(What is needed):
Would you return the complete listing below word for word?
=== Begin Enclosure ===
(** * Guess Who: the question engine and its candidate filters

    A shallow embedding of [person_model.py] (the [Person] dataclass and its
    classification predicates) and of [game_engine.py] (the [GuessWhoGame]
    question functions, [play_round] and the round loop of [play_game]),
    followed by the properties of the engine.

    Conventions of the embedding.
    - Python [str] values are [string]s whose characters are in the ASCII
      range; [upper], [lower] and [strip] act on ASCII letters and ASCII
      white space as [str.upper], [str.lower] and [str.strip] do there.
    - Python [int] values that count things are [nat]; [age] and [sno], which
      come from an SQL [INT] column, are [Z].
    - The console is explicit: [stdin] is the list of lines still to be read
      by [input], [stdout] the lines written so far.  Formatted messages are
      kept as constructors of [Line] carrying the values they interpolate.
      [input] on an exhausted [stdin] raises [EOFError]. *)

From Stdlib Require Import List Arith ZArith Lia Bool.
From Stdlib Require Import Permutation.
From Stdlib Require Import Ascii String.
Import ListNotations.

Local Open Scope string_scope.
Local Open Scope list_scope.

(* ================================================================= *)
(** ** Text primitives of the Python [str] type *)

Module Str.

Definition is_space (c : ascii) : bool :=
  let n := nat_of_ascii c in
  (((9 <=? n) && (n <=? 13)) || ((28 <=? n) && (n <=? 32)))%nat.

Definition upper_char (c : ascii) : ascii :=
  let n := nat_of_ascii c in
  if ((97 <=? n) && (n <=? 122))%nat then ascii_of_nat (n - 32) else c.

Definition lower_char (c : ascii) : ascii :=
  let n := nat_of_ascii c in
  if ((65 <=? n) && (n <=? 90))%nat then ascii_of_nat (n + 32) else c.

Fixpoint upper (s : string) : string :=
  match s with
  | EmptyString => EmptyString
  | String c t => String (upper_char c) (upper t)
  end.

Fixpoint lower (s : string) : string :=
  match s with
  | EmptyString => EmptyString
  | String c t => String (lower_char c) (lower t)
  end.

Fixpoint lstrip (s : string) : string :=
  match s with
  | EmptyString => EmptyString
  | String c t => if is_space c then lstrip t else s
  end.

Fixpoint rstrip (s : string) : string :=
  match s with
  | EmptyString => EmptyString
  | String c t =>
      match rstrip t with
      | EmptyString => if is_space c then EmptyString else String c EmptyString
      | t' => String c t'
      end
  end.

Definition strip (s : string) : string := rstrip (lstrip s).

(** [needle in hay] for two strings: substring test. *)
Fixpoint contains (needle hay : string) : bool :=
  prefix needle hay ||
  match hay with
  | EmptyString => false
  | String _ t => contains needle t
  end.

(** [x in xs] for a list of strings. *)
Definition mem (x : string) (xs : list string) : bool :=
  existsb (String.eqb x) xs.

(** Truth value of a string in a condition: empty is false. *)
Definition truthy (s : string) : bool :=
  match s with EmptyString => false | _ => true end.

End Str.

(* ================================================================= *)
(** ** person_model.py *)

Record Person : Type := mkPerson {
  sno : Z;
  name : string;
  gender : string;
  age : Z;
  occupation : string;
  industry : string;
  nationality : string
}.

(** [Person.__post_init__]: the two assignments, in order. *)
Definition post_init (self : Person) : Person :=
  let self1 :=
    mkPerson (sno self) (name self)
             (if Str.truthy (gender self) then Str.upper (gender self) else "")
             (age self) (occupation self) (industry self) (nationality self) in
  mkPerson (sno self1) (name self1) (gender self1) (age self1) (occupation self1)
           (if Str.truthy (industry self1) then Str.upper (industry self1) else "")
           (nationality self1).

(** The dataclass constructor [Person(...)]: field assignment, then
    [__post_init__]. *)
Definition Person_init (sno0 : Z) (name0 gender0 : string) (age0 : Z)
    (occupation0 industry0 nationality0 : string) : Person :=
  post_init (mkPerson sno0 name0 gender0 age0 occupation0 industry0 nationality0).

(** A row of the [guess_who] table as the cursor returns it; a text column
    may be NULL ([None]).  [Age] is the integer the dataclass declares for
    [age]: a row whose [Age] is NULL is not a [Row], and what the engine does
    with a person whose age is [None] is outside this embedding. *)
Record Row : Type := mkRow {
  row_sno : Z;
  row_name : option string;
  row_gender : option string;
  row_age : Z;
  row_occupation : option string;
  row_industry : option string;
  row_nationality : option string
}.

(** [x.strip() if x else ''] *)
Definition strip_or_empty (x : option string) : string :=
  match x with
  | Some s => if Str.truthy s then Str.strip s else ""
  | None => ""
  end.

Definition from_tuple (data : Row) : Person :=
  Person_init (row_sno data)
              (strip_or_empty (row_name data))
              (strip_or_empty (row_gender data))
              (row_age data)
              (strip_or_empty (row_occupation data))
              (strip_or_empty (row_industry data))
              (strip_or_empty (row_nationality data)).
=== End Enclosure ===
(Task answer):
(** * Guess Who: the question engine and its candidate filters

    A shallow embedding of [person_model.py] (the [Person] dataclass and its
    classification predicates) and of [game_engine.py] (the [GuessWhoGame]
    question functions, [play_round] and the round loop of [play_game]),
    followed by the properties of the engine.

    Conventions of the embedding.
    - Python [str] values are [string]s whose characters are in the ASCII
      range; [upper], [lower] and [strip] act on ASCII letters and ASCII
      white space as [str.upper], [str.lower] and [str.strip] do there.
    - Python [int] values that count things are [nat]; [age] and [sno], which
      come from an SQL [INT] column, are [Z].
    - The console is explicit: [stdin] is the list of lines still to be read
      by [input], [stdout] the lines written so far.  Formatted messages are
      kept as constructors of [Line] carrying the values they interpolate.
      [input] on an exhausted [stdin] raises [EOFError]. *)

From Stdlib Require Import List Arith ZArith Lia Bool.
From Stdlib Require Import Permutation.
From Stdlib Require Import Ascii String.
Import ListNotations.

Local Open Scope string_scope.
Local Open Scope list_scope.

(* ================================================================= *)
(** ** Text primitives of the Python [str] type *)

Module Str.

Definition is_space (c : ascii) : bool :=
  let n := nat_of_ascii c in
  (((9 <=? n) && (n <=? 13)) || ((28 <=? n) && (n <=? 32)))%nat.

Definition upper_char (c : ascii) : ascii :=
  let n := nat_of_ascii c in
  if ((97 <=? n) && (n <=? 122))%nat then ascii_of_nat (n - 32) else c.

Definition lower_char (c : ascii) : ascii :=
  let n := nat_of_ascii c in
  if ((65 <=? n) && (n <=? 90))%nat then ascii_of_nat (n + 32) else c.

Fixpoint upper (s : string) : string :=
  match s with
  | EmptyString => EmptyString
  | String c t => String (upper_char c) (upper t)
  end.

Fixpoint lower (s : string) : string :=
  match s with
  | EmptyString => EmptyString
  | String c t => String (lower_char c) (lower t)
  end.

Fixpoint lstrip (s : string) : string :=
  match s with
  | EmptyString => EmptyString
  | String c t => if is_space c then lstrip t else s
  end.

Fixpoint rstrip (s : string) : string :=
  match s with
  | EmptyString => EmptyString
  | String c t =>
      match rstrip t with
      | EmptyString => if is_space c then EmptyString else String c EmptyString
      | t' => String c t'
      end
  end.

Definition strip (s : string) : string := rstrip (lstrip s).

(** [needle in hay] for two strings: substring test. *)
Fixpoint contains (needle hay : string) : bool :=
  prefix needle hay ||
  match hay with
  | EmptyString => false
  | String _ t => contains needle t
  end.

(** [x in xs] for a list of strings. *)
Definition mem (x : string) (xs : list string) : bool :=
  existsb (String.eqb x) xs.

(** Truth value of a string in a condition: empty is false. *)
Definition truthy (s : string) : bool :=
  match s with EmptyString => false | _ => true end.

End Str.

(* ================================================================= *)
(** ** person_model.py *)

Record Person : Type := mkPerson {
  sno : Z;
  name : string;
  gender : string;
  age : Z;
  occupation : string;
  industry : string;
  nationality : string
}.

(** [Person.__post_init__]: the two assignments, in order. *)
Definition post_init (self : Person) : Person :=
  let self1 :=
    mkPerson (sno self) (name self)
             (if Str.truthy (gender self) then Str.upper (gender self) else "")
             (age self) (occupation self) (industry self) (nationality self) in
  mkPerson (sno self1) (name self1) (gender self1) (age self1) (occupation self1)
           (if Str.truthy (industry self1) then Str.upper (industry self1) else "")
           (nationality self1).

(** The dataclass constructor [Person(...)]: field assignment, then
    [__post_init__]. *)
Definition Person_init (sno0 : Z) (name0 gender0 : string) (age0 : Z)
    (occupation0 industry0 nationality0 : string) : Person :=
  post_init (mkPerson sno0 name0 gender0 age0 occupation0 industry0 nationality0).

(** A row of the [guess_who] table as the cursor returns it; a text column
    may be NULL ([None]).  [Age] is the integer the dataclass declares for
    [age]: a row whose [Age] is NULL is not a [Row], and what the engine does
    with a person whose age is [None] is outside this embedding. *)
Record Row : Type := mkRow {
  row_sno : Z;
  row_name : option string;
  row_gender : option string;
  row_age : Z;
  row_occupation : option string;
  row_industry : option string;
  row_nationality : option string
}.

(** [x.strip() if x else ''] *)
Definition strip_or_empty (x : option string) : string :=
  match x with
  | Some s => if Str.truthy s then Str.strip s else ""
  | None => ""
  end.

Definition from_tuple (data : Row) : Person :=
  Person_init (row_sno data)
              (strip_or_empty (row_name data))
              (strip_or_empty (row_gender data))
              (row_age data)
              (strip_or_empty (row_occupation data))
              (strip_or_empty (row_industry data))
              (strip_or_empty (row_nationality data)).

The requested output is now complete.